Bien des chants, bien des textes de la messe, sont centrés sur la colère de Dieu qu’il faut apaiser. Cette colère étant générée par la désobéissance de l’homme à l’ordre divin. Elle est toujours capable de se réveiller, malgré le don total de son fils jésus, homme parfait.

Cependant cette non perfection elle est en nous depuis nos origines. Pour survivre, il a certainement fallu tuer. Simplement au cours des âges, un temps est arrivé pour l’homme, où compte tenu de son évolution et de son emprise sur l’environnement, d’autres possibles se sont ouverts pour vivre en société et pour laisser vivre « la douceur » antidote de la violence. Et puis, ne pas être parfait crée aussi le désir d’être parfait et cela est positif ! Les religions s’appuient aussi sur ce désir de chaque humain.

Avant de repenser ce qui peut être entendu aujourd’hui de cet interdit, je voudrai commenter librement certains versets de Genèse 2 et 3. Quand j’écris librement, il s’agit de l’approche qui est la mienne, c'est-à-dire une approche psychologique, voire psychanalytique.

2 Des commentaires.

Gn2/9

Yahvé fit pousser du sol toute espèce d’arbres séduisants à manger. Et l’arbre de vie au milieu du jardin et l’arbre de la connaissance du bien et du mal.

A mes yeux, l’arbre de la vie, est un arbre très enviable. C’est « ne pas mourir » ou mourir quant on le souhaite, quand réellement on ne veut plus vivre, quand on a la certitude d’avoir fait son temps. L’immortalité est en général l’apanage des dieux et le désir de l’homme c’est soit de s’emparer de cet aliment (qu’il soit fruit ou boisson), soit de durer dans le temps par la procréation et dans l’espace par la possession. C’est d’ailleurs comme cela que l’on peut entendre la promesse faite à Abraham : avoir une descendance que l’on ne peut compter et une terre.

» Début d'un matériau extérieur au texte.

(* ===== verification/SdJwtEndToEnd.v ===== *)
(** * From the issuer to the verifier

    A credential [BuildCredentialWithSigner] makes, presented with any part of
    its disclosures, is accepted by [ParseAndVerify] under the issuer's key and
    shows part of the claims it was built from.  The signed tree and the
    disclosures cross as JSON text, where integers become floats: the claims at
    the verifier are [decoded] claims. *)

From Stdlib Require Import SpecFloat.
From S2P Require Import Prelude GoStrings Base64 GoValue Utf8 Json Jwt SdJwt SdJwtVerify SdJwtIssue SdJwtTree SdJwtRoundTrip SdJwtBuild.

(** ** Through JSON text *)

Definition decoded_disclosure (d : Disclosure) : Disclosure :=
  mkDisclosure (Salt d) (Claim d) (decoded (Value d)) (Raw d) (Hash d).

Lemma decoded_marker e : marker (decoded e) = marker e.
Proof.
  destruct e as [| | | | | |m]; try done. cbn. rewrite map_size_fmap. case_bool_decide; [|done].
  rewrite lookup_fmap. by destruct (m !! "...") as [[]|].
Qed.

Lemma decoded_digests m : sd_digests (decoded <$> m) = sd_digests m.
Proof.
  unfold sd_digests. rewrite lookup_fmap. destruct (m !! "_sd") as [[| | | | |l|]|]; try done. cbn.
  induction l as [|e l IH]; [done|]. destruct e; cbn; try done. by rewrite IH.
Qed.

Lemma disclosure_map_decoded ds : disclosure_map (map decoded_disclosure ds) = decoded_disclosure <$> disclosure_map ds.
Proof.
  induction ds as [|d ds IH] using rev_ind; [done|].
  rewrite map_app. cbn [map]. rewrite !disclosure_map_snoc, IH. by rewrite fmap_insert.
Qed.

Lemma decoded_claims dm m :
  sd_claims Value named (decoded_disclosure <$> dm) (decoded <$> m) = prod_map id decoded <$> sd_claims Value named dm m.
Proof.
  unfold sd_claims. rewrite decoded_digests. induction (sd_digests m) as [|x hs IH]; [done|]. cbn.
  assert (sd_claim Value named (decoded_disclosure <$> dm) x = prod_map id decoded <$> sd_claim Value named dm x) as ->.
  { unfold sd_claim. rewrite lookup_fmap. destruct (dm !! x) as [d|]; [|done]. cbn. unfold named. cbn.
    by destruct (str_empty (Claim d)). }
  rewrite IH. by destruct (sd_claim Value named dm x).
Qed.

Lemma decoded_names {A} (f : A → A) (l : list (string * A)) : (prod_map id f <$> l).*1 = l.*1.
Proof. induction l as [|[] l IH]; [done|]. cbn. by f_equal. Qed.

Lemma decoded_members dm m :
  members Value named (decoded_disclosure <$> dm) (decoded <$> m) = decoded <$> members Value named dm m.
Proof.
  unfold members. rewrite decoded_claims, map_fmap_union. f_equal.
  - by rewrite list_to_map_fmap.
  - unfold strip. by rewrite !fmap_delete.
Qed.

Lemma committed_decoded dm n v u :
  Committed dm n v u → Committed (decoded_disclosure <$> dm) n (decoded v) (decoded u).
Proof.
  revert v u. induction n as [|n IH]; [done|]. intros v u Hc. cbn in Hc.
  destruct v as [| | | | |l|m]; try (destruct u; destruct Hc as [_ [=]]; by subst).
  - destruct u as [| | | | |us|]; try (by destruct Hc). cbn.
    apply (Forall2_fmap_l decoded), (Forall2_fmap_r decoded). eapply Forall2_impl; [exact Hc|]. cbn. intros e u He.
    assert (element Value (fun _ => true) (decoded_disclosure <$> dm) (decoded e) = decoded (element Value (fun _ => true) dm e)) as ->.
    { unfold element, hidden. rewrite decoded_marker. destruct (marker e) as [x|]; [|done]. cbn. rewrite lookup_fmap.
      by destruct (dm !! x). }
    by apply IH.
  - destruct u as [| | | | | |us]; try (by destruct Hc). destruct Hc as [[Hn Hf] Hc]. cbn. split.
    + unfold proper_names. rewrite decoded_claims, decoded_names. split; [done|].
      eapply Forall_impl; [exact Hf|]. cbn. intros k (Hk & Hk'). split; [|done]. unfold strip in *. rewrite <- !fmap_delete, lookup_fmap.
      by rewrite Hk.
    + rewrite decoded_members. intros k. rewrite !lookup_fmap. specialize (Hc k).
      destruct (members Value named dm m !! k), (us !! k); inversion Hc; subst; constructor. by apply IH.
Qed.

Quant à la connaissance du bien et du mal, du bon et du mauvais, c’est autre chose. Quand on est enfant, on croit que les parents qui autorisent et interdisent, ont ce savoir là, et que souvent ils l’exercent pour « leur plaisir » et que ces « non » n’ont pas leur raison d’être et qu’ils n’y connaissent rien ! C’est un premier aspect de la connaissance. Mais il y en a un autre. Avec la découverte de sa propre sexualité, l’enfant comprend que ses parents ont un savoir qui ne lui appartient pas, et que ce qui se passe entre eux est « bon » et qu’il voudrait bien savoir ce que c’est et le faire. Ce que je veux dire, c’est que cette connaissance touche aussi bien à la vie en société avec ses règles (variables d’une société à l’autre) qu’à la sexualité.

Quand certains auteurs écrivent que la sexualité et même l’initiation par le biais du serpent (avec la symbolique phallique de cet animal qui de surcroît de par sa mue peut sembler immortel) est le « fruit défendu », ils touchent à une certaine réalité. L’accès à la sexualité fait sortir de l’enfance et du sommeil pulsionnel, et par certains côtés Adam semble un « endormi ». Dans beaucoup de religions « l’éveil » est essentiel. Et l’ouverture des yeux qui suit la « transgression » est de cet l’ordre. Ces deux arbres sont donc très chargés de sens et de fait très désirables et objets de convoitise, car ils sont des attributs des deux..

Gn2/16

Et Yahvé fit à l’homme ce commandement : Tu peux manger de tous les arbres de ce jardin. Mais l’arbre de la connaissance du bien et du mal Tu ne mangeras pas, car le jour où tu en mangeras,tu mourras. Ou comme le traduit A.Chouraqui: «Oui, du jour où tu en mangeras, tu mourras, tu mourras »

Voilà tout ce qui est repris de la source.